There were codes that indicated threats, - going up from little threat, to medium to 'I'm shitting myself here' threat.

All of this we had to remember verbatim. No room for error as all references to this would be destroyed the following morning.

Camouflage was a piece of piss. Really, all we had to do was plaster ourselves in mud and we were good to go.

Tomorrow was going to test us. Three days living on rations, a limited supply of drinking water and living under the stars…… that's if our luck held and it didn't throw it down with rain.

Radio transmissions were to be kept to a minimum. There would be targets to meet, places we had to visit, obstacles to overcome and an unknown enemy to look out for.

Coupled with that, we were weighed down by the weapons we had to carry, but the boys who caught the short straw were our medics. They were tooled up to the eyeballs with kit and I couldn't help but feel sorry for them.

At six the following morning, we were taken by a military truck to a remote and barren location out on the fells. The squaddie who took us there showed us our GPS co-oridates before fucking off and leaving us to it.

We managed to find our position on our maps, then opened the envelope given to us that contained our instructions for the day.
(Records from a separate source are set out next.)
(* ===== verification/ExecutorExamples.v ===== *)
(** * ExecutorExamples: an executor that runs

    Concrete answers for the parameters of the executor, and the session of an
    executor that starts, registers and runs a task.  The session witnesses the
    hypotheses of the theorems of [ExecutorLaws]. *)

From S2P Require Import Prelude Broker Scheduler SchedulerDriver LinkedHashMap Executor.
From S2P Require Import ExecutorLaws.
#[local] Open Scope string_scope.
#[local] Open Scope list_scope.
#[local] Open Scope Z_scope.

#[local] Instance ex_redis : Redis :=
  {| redis_connect := fun _ => Some 9; redis_valid := fun _ _ => true |}.

Fixpoint tally (n : nat) : string :=
  match n with O => "x" | S n' => "x" ++ tally n' end.

#[local] Instance ex_os : Os :=
  {| uuid_generate := tally; after_uuid := fun _ => String Ascii.zero "y"; time0 := fun n => 1000 + Z.of_nat n;
     os_user := None; job_submit_options_env := None |}.

#[local] Instance ex_env : ExecEnv :=
  {| URB_MASTER := Some "urb://localhost"; URB_SLAVE_ID := Some "slave:urb.endpoint.5";
     URB_FRAMEWORK_ID := Some "fw-1"; URB_EXECUTOR_ID := Some "ex-1" |}.

Definition ex_task : TaskInfo := mkTaskInfo "t" "task-1" "slave-1" None None None "".
Definition ex_status (s : TaskState) : TaskStatus := mkTaskStatus "task-1" s None None None None.

(** Reports a launched task as running, and, wrongly, a killed one as staging. *)
#[local] Instance ex_application : ExecApplication :=
  fun h => match last h with
           | Some (ex_launchTask _) => [xcall_sendStatusUpdate (ex_status TASK_RUNNING)]
           | Some (ex_killTask _) => [xcall_sendStatusUpdate (ex_status TASK_STAGING)]
           | _ => []
           end.

#[local] Instance ex_exec_json : ExecJson unit :=
  {| ExecutorRegistered_of_json := fun _ => Ok ("ex", "fw", "slave");
     ExecutorReregistered_of_json := fun _ => Ok "slave";
     ReconnectExecutor_of_json := fun _ => Ok "slave-1";
     StatusUpdateAcknowledgement_of_json := fun _ => Ok ("slave-1", "fw-1", "task-1", "x");
     KillTask_of_json := fun _ => Ok "task-1";
     RunTask_of_json := fun _ => Ok ex_task;
     FrameworkToExecutor_of_json := fun _ => Ok "data";
     ShutdownExecutor_of_json := fun _ => Ok tt |}.

#[local] Instance exec_MessageType_eq_dec : EqDecision MessageType.
Proof. solve_decision. Defined.

#[local] Instance exec_enabled_dec (e : ExecEvent (Json := unit)) (w : ExecWorld) :
  Decision (exec_enabled e w).
Proof. destruct e; cbn; apply _. Defined.

Definition exec_session (evs : list (ExecEvent (Json := unit))) (w : ExecWorld)
    : outcome ExecWorld :=
  mfold (fun w e => if decide (exec_enabled e w) then exec_event 2 e w else Fatal) w evs.

Lemma exec_session_reachable (evs : list ExecEvent) (w w' : ExecWorld) :
  exec_reachable w → exec_session evs w = Ok w' → exec_reachable w'.
Proof.
  unfold exec_session. intros Hw. apply mfold_invariant; [|done]. intros w1 e w2 _ Hr Hs.
  case_decide; [|done]. by eapply (exec_reachable_step 0).
Qed.

Definition xmessage (target : string) : ExecEvent := xev_input (mkInMessage VALID target tt).

Definition exec_start : list ExecEvent :=
  [xev_call xcall_start; xev_timer 0; xmessage "ExecutorRegisteredMessage"].

Definition the_exec_world (r : outcome ExecWorld) : ExecWorld :=
  match r with Ok w => w | _ => new_driver new_broker end.

Definition exec_running : ExecWorld :=
  Eval vm_compute in
    the_exec_world (exec_session (exec_start ++ [xmessage "RunTaskMessage"])
                      (new_driver new_broker)).

Lemma exec_running_reachable : exec_reachable exec_running.
Proof.
  apply (exec_session_reachable (exec_start ++ [xmessage "RunTaskMessage"])
           (new_driver new_broker)); [apply exec_reachable_new|].
  vm_compute. reflexivity.
Qed.

Lemma ex_never_starts : never_starts.
Proof.
  intros h. unfold exec_react, ex_application. destruct (last h) as [[]|];
    rewrite ?not_elem_of_cons; repeat split; try done; apply not_elem_of_nil.
Qed.


Lemma ex_uuid_text (n : nat) : uuid_text n = tally n.
Proof. unfold uuid_text. cbn. induction n as [|n IH]; [done|]. cbn. by rewrite IH. Qed.

Lemma ex_uuids_distinct : Inj (=) (=) uuid_text.
Proof.
  intros m n. rewrite !ex_uuid_text. revert n.
  induction m as [|m IH]; intros [|n]; cbn; intros E; try done.
  - by destruct n.
  - by destruct m.
  - injection E as E. f_equal. by apply IH.
Qed.

(** Two more updates, and the acknowledgement of the first. *)
Definition ex_ops : list UpdateOp :=
  [op_send (ex_status TASK_KILLING); op_ack "task-1" "x"; op_send (ex_status TASK_KILLED)].

Lemma executor_resends_unacknowledged_witness :
  ∃ w1 w2, mfold (run_op (exec_callback 2)) exec_running ex_ops = Ok w1 ∧
    reconnect "" "slave-1" w1 = Ok w2 ∧
    written (broker w2) = written (broker w1) ++
      [mkWritten MASTER_BROKER_MESOS_ENDPOINT (endpointIdStr_ (broker w1))
         (ReregisterExecutorMessage "fw-1" "ex-1"
            [make_update (ex_status TASK_KILLING) 1 exec_running;
             make_update (ex_status TASK_KILLED) 2 exec_running]
            (lhm_values (tasks_ w1)) (Some "urb.endpoint.5"))].
Proof.
  destruct (executor_resends_unacknowledged (exec_callback 2) ex_ops "" "slave-1" exec_running)
    as (w1 & w2 & E1 & E2 & Hw);
    [exact ex_never_starts|exact exec_running_reachable|reflexivity|reflexivity|reflexivity|
     reflexivity|exact ex_uuids_distinct|repeat constructor; discriminate|].
  exists w1, w2. split; [exact E1|]. split; [exact E2|]. rewrite Hw. repeat f_equal.
Defined.

(** Uuids that begin with a zero byte are all the empty text: the second update takes
    the place of the first, which a reconnection does not send again although nobody
    acknowledged it. *)
Definition nul_os : Os :=
  {| uuid_generate := fun n => String Ascii.zero (tally n); after_uuid := fun _ => "";
     time0 := fun n => 1000 + Z.of_nat n; os_user := None; job_submit_options_env := None |}.

Example nul_uuid_loses_update :
  ∃ w1, mfold (run_op (H := nul_os) (exec_callback (H := nul_os) 2)) exec_running
          [op_send (ex_status TASK_KILLING); op_send (ex_status TASK_KILLED)] = Ok w1 ∧
    (ts_state ∘ eu_status <$> lhm_values (updates w1)) = [TASK_RUNNING; TASK_KILLED].
Proof. eexists. split; [vm_compute; reflexivity|]. by vm_compute. Qed.
(* ===== verification/PythonLaws.v ===== *)
(** * PythonLaws: what the Python bindings guarantee

    Every callback leaves the interpreter as it found it, turns an exception into
    an abort of the driver, and does nothing else to it; every method of the
    wrapped driver either makes one driver call or raises.  Composed with the
    driver: a Python framework whose callback raises is not running afterwards. *)

From S2P Require Import Prelude StoutStrings Broker Scheduler SchedulerDriver SchedulerLaws SchedulerExamples LinkedHashMap Executor Python PythonScheduler PythonExecutor.
#[local] Open Scope string_scope.
#[local] Open Scope list_scope.
#[local] Open Scope Z_scope.

(** ** Conversions *)

(** A reference that was taken and given back. *)
Lemma ref_released (r : Z) : r + 1 + -1 = r.
Proof. lia. Qed.

Section Create.
Context {Call : Type} `{Interpreter}.

(** The object that a C++ message becomes, or none. *)
Definition created (str : option string) (typeName : string) : option PyObject :=
  match pb2_entry typeName, str with
  | AType, Some str => FromString typeName str
  | _, _ => None
  end.

(** It comes with one new reference, or with an exception. *)
Lemma create_Some (str : option string) (typeName : string) (o : PyObject) :
  created str typeName = Some o →
  ∀ st : Py Call, createPythonProtobuf str typeName st =
    (Some o, mkPy (refs st + 1) (err st) (gil st) (calls st)).
Proof.
  unfold created, createPythonProtobuf. intros Hc st.
  destruct (pb2_entry typeName), str; try done. by rewrite Hc.
Qed.

Lemma create_None (str : option string) (typeName : string) :
  created str typeName = None →
  ∃ e, ∀ st : Py Call, createPythonProtobuf str typeName st =
    (None, mkPy (refs st) (Some e) (gil st) (calls st)).
Proof.
  unfold created, createPythonProtobuf. intros Hc.
  destruct (pb2_entry typeName), str; try (eexists; intros st; reflexivity).
  rewrite Hc. by eexists.
Qed.

(** Reading a message leaves the interpreter as it was, whatever the object is. *)
Definition read_message {T : Type} (parse : string → option T) (o : PyObject) : option T :=
  match o with
  | Py_None => None
  | _ => match SerializeToString_of o with
         | Returns (PyString bytes) => parse bytes
         | _ => None
         end
  end.

Lemma read_spec {T : Type} (parse : string → option T) (o : PyObject) (st : Py Call) :
  err st = None → readPythonProtobuf parse o st = (read_message parse o, st).
Proof.
  destruct st as [r e g cs]. cbn. intros ->. unfold readPythonProtobuf, read_message.
  destruct o; try done; destruct (SerializeToString_of _) as [|[]]; try done;
    unfold mbind, PyM_bind; cbn; by rewrite ref_released.
Qed.

Definition read_messages {T : Type} (parse : string → option T) (items : list PyObject)
    : option (list T) := mapM (read_message parse) items.

Lemma read_items_spec {T : Type} (parse : string → option T) (message : string)
    (items : list PyObject) (st : Py Call) :
  err st = None →
  read_items (readPythonProtobuf parse) message items st =
  (read_messages parse items,
   match read_messages parse items with
   | Some _ => st
   | None => mkPy (refs st) (Some message) (gil st) (calls st)
   end).
Proof.
  intros Hs. induction items as [|o items IH]; [done|]. cbn [read_items].
  unfold mbind at 1, PyM_bind at 1. rewrite read_spec by done.
  unfold read_messages. cbn [mapM]. destruct (read_message parse o) as [t|]; [|done].
  cbn [mbind option_bind]. unfold mbind at 1, PyM_bind at 1. rewrite IH.
  unfold read_messages. by destruct (mapM _ items).
Qed.
End Create.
Simple enough at first glance. A map reference of our destination with a caution to study our maps before deciding on the best route.

We were to avoid villages, farms and metal roads. Stick to little used paths and trails and where possible, we should keep to the rough terrain rather than taking the easy option.

One final thing.

We were given another codeword, - that of Bourbon.

If we heard that over the radio, it meant real trouble and we should try and make our way directly back to school, all the time being conscious that the place might be under siege.

We turned all but one radio off to conserve battery power and headed off.

Clifford, our nominated map-reader, walked ahead of the group. Cliff was an experienced orienteer, fit, agile and used to walking the fells. It was good to have him with us.

We paused for a bite of food at one in the afternoon.

"We have two options guys. We can take the less strenuous route and sick to the low ground, or take the shorter route but this would mean a bit of a climb across those hills.

Steve? You're the senior rank, - what do you reckon?"

"What are the odds, Cliff? We take the shorter of the two and our medics will be shagged out, then if we take the easier of two, they're still going to end up fucked.

What route would you take if you were on your own?"

"Take to the hills. We can always help them with their packs if it comes to it, but then there's the bonus of getting to our destination way before we would've done by going the pretty route."

"Gets my vote. Everyone in agreement?"